Mandelson, Epstein et les liens troubles d’un ancien ministre britannique : des révélations accablantes
Londres – Des documents récemment rendus publics confirment des paiements réguliers et non déclarés versés par le financier américain Jeffrey Epstein à Reinaldo Avila da Silva, le mari de l’ancien ministre britannique Peter Mandelson. Ces révélations, issues d’une vaste collection de documents du Département de la Justice américain, relancent les interrogations sur l’influence d’Epstein au sein des cercles politiques et économiques britanniques, et mettent à nouveau sous les feux de la rampe le parcours de Mandelson, figure emblématique du Labour.
L’affaire, initialement évoquée par le Financial Times en septembre dernier, a été confirmée par des courriels datant de 2009 et 2010. Ces échanges prouvent qu’Epstein a versé des sommes d’argent à da Silva, même après sa condamnation en 2008 pour sollicitation de prostitution d’une mineure. Les montants varient, allant de 10 000 £ pour financer des cours d’ostéopathie à des virements mensuels de 2 000 $ (puis 4 000 $ après réévaluation), sans qu’il soit possible, à ce stade, de déterminer le montant total versé.
Au moment des faits, Mandelson occupait un poste clé au sein du gouvernement de Gordon Brown, en tant que secrétaire aux affaires et véritable vice-premier ministre de facto. Sa proximité avec Epstein, déjà signalée par des rapports antérieurs révélant des vols pris aux frais du financier, soulève des questions sur un possible conflit d’intérêts.
Les courriels révèlent également que la relation entre Mandelson, da Silva et Epstein s’étendait au-delà des simples transactions financières. Des échanges montrent Mandelson sollicitant l’avis d’Epstein sur des questions fiscales liées à l’achat d’un appartement au Brésil pour son partenaire. Un courriel daté d’octobre 2010, apparemment envoyé par Mandelson, témoigne d’une relation complice et humoristique, suggérant que da Silva pourrait être contraint de “travailler dans la rue” si les paiements d’Epstein s’arrêtaient.
L’affaire a déjà eu des conséquences politiques. Mandelson a été démis de ses fonctions d’ambassadeur à Washington en septembre dernier après la publication d’autres courriels compromettants. Il a présenté des excuses pour avoir continué à fréquenter Epstein après sa condamnation, mais a nié avoir bénéficié directement ou indirectement des fonds du financier.
Les documents publiés mettent également en lumière les liens d’Epstein avec d’autres personnalités influentes, notamment Jes Staley, ancien dirigeant de JPMorgan Chase, et des figures de la haute société comme Bill Clinton et le prince Andrew. Un courriel de 2009 révèle qu’Epstein avait invité Staley à rencontrer Mandelson à Manhattan en présence de Jamie Dimon, PDG de JPMorgan.
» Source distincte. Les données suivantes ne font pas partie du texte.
(** ** The handler as a whole *)

(** X19.  Unless R is pending or pressed, the handler of a new listing
    runs to its end, whatever the candidate, the purchase and the
    monitor do; and when the candidate was eligible, the display it
    switched to trading is switched back to searching as its last
    act. *)
Theorem X19_evaluate_completes (cfg : config) (env : candidate_env)
    (fuel : nat) (mint : string) (w : World) :
  (forall i, ~ In KeyR (all_pressed (me_ticks (ce_monitor env) i))) ->
  ~ In KeyR (pressed (qe_lapse (ce_quote env)) ++ pressed (be_lapse (ce_buy env))) ->
  resetTimer (overrides w) = false ->
  (25 <= fuel)%nat ->
  value (evaluate cfg env fuel mint w) = Some tt /\
  (eligible cfg env = true ->
   exists info middle,
     qe_info (ce_quote env) = Some info /\
     trace (evaluate cfg env fuel mint w) =
       [Subscribe mint; Log (MsgFound info mint); VisualMode true] ++
       middle ++ [VisualMode false]).
Proof.
  intros Hkeys Hlapses Hclear Hfuel. rewrite evaluate_run.
  destruct (eligible cfg env) eqn:Hel; [|split; [reflexivity | discriminate]].
  destruct (qe_info (ce_quote env)) as [info|] eqn:Hq;
    [|unfold eligible in Hel; rewrite Hq in Hel; discriminate Hel].
  cbv zeta.
  set (b := await_pumpFunBuy (ce_buy env) mint (MINIMUM_BUY_AMOUNT cfg)
              (candidate_quoted env w)).
  assert (Hb : resetTimer (overrides (final b)) = false).
  { unfold b. rewrite await_pumpFunBuy_run. run_norm.
    unfold candidate_quoted. cbn [overrides].
    rewrite <- presses_app, presses_resetTimer; assumption. }
  destruct (truthy (value b)).
  - assert (Hn : exists n,
              value (monitorTrade cfg (ce_monitor env) fuel mint (marketcap info)
                       (bondingCurve info) (final b)) = Some n).
    { destruct fuel as [|fuel']; [lia|].
      destruct (loop_ends cfg mint (marketcap info) (me_ticks (ce_monitor env))
                  Hkeys 24 fuel' O
                  (Locals (now (final b) + SELL_TIMEOUT) (marketcap info))
                  (final b) ltac:(lia) Hb)
        as (n & l' & Hrun & _ & _).
      { cbn [endTime]. unfold SELL_TIMEOUT, MONITOR_INTERVAL. lia. }
      rewrite monitorTrade_run. cbv zeta. rewrite Hrun.
      exists n. destruct (endTime l' <=? now _); reflexivity. }
    destruct Hn as (n & Hn).
    rewrite Hn. run_norm. split; [reflexivity|]. intros _.
    exists info.
    exists (trace b ++
            trace (monitorTrade cfg (ce_monitor env) fuel mint (marketcap info)
                     (bondingCurve info) (final b))).
    split; [reflexivity|].
    rewrite <- !app_assoc. reflexivity.
  - run_norm. split; [reflexivity|]. intros _.
    exists info. exists (trace b). split; [reflexivity|].
    rewrite <- !app_assoc. reflexivity.
Qed.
L’affaire Mandelson-Epstein intervient dans un contexte mondial de remise en question des relations entre le pouvoir politique et les réseaux d’influence financière. Selon Transparency International, le Royaume-Uni se classe 11e sur 180 au niveau mondial en matière de perception de la corruption, soulignant la nécessité d’une plus grande transparence dans les relations entre les responsables politiques et les donateurs.
Les révélations ont suscité des réactions vives au sein du Parti travailliste. Certains députés appellent à la suspension et à l’expulsion de Mandelson du parti, estimant que son maintien au sein des rangs travaillistes est intolérable.
L’enquête se poursuit pour déterminer si Epstein a pu bénéficier, directement ou indirectement, de son amitié avec Mandelson, et si des décisions politiques ont pu être influencées par ses agissements. Le Financial Times a tenté de contacter da Silva pour obtenir des explications, mais n’a reçu aucune réponse.
[Intégration potentielle d’un tweet du FT sur l’affaire : https://twitter.com/FT/status/1759888888888888888 (exemple)]
[Intégration potentielle d’une vidéo YouTube d’une chaîne d’information britannique analysant l’affaire : https://www.youtube.com/watch?v=xxxxxxxxxxx (exemple)]
L’affaire Mandelson-Epstein est un rappel brutal des dangers de l’opacité et de l’influence de l’argent dans la politique. Elle soulève des questions fondamentales sur l’éthique, la responsabilité et la nécessité d’une plus grande transparence dans les relations entre les responsables politiques et les donateurs.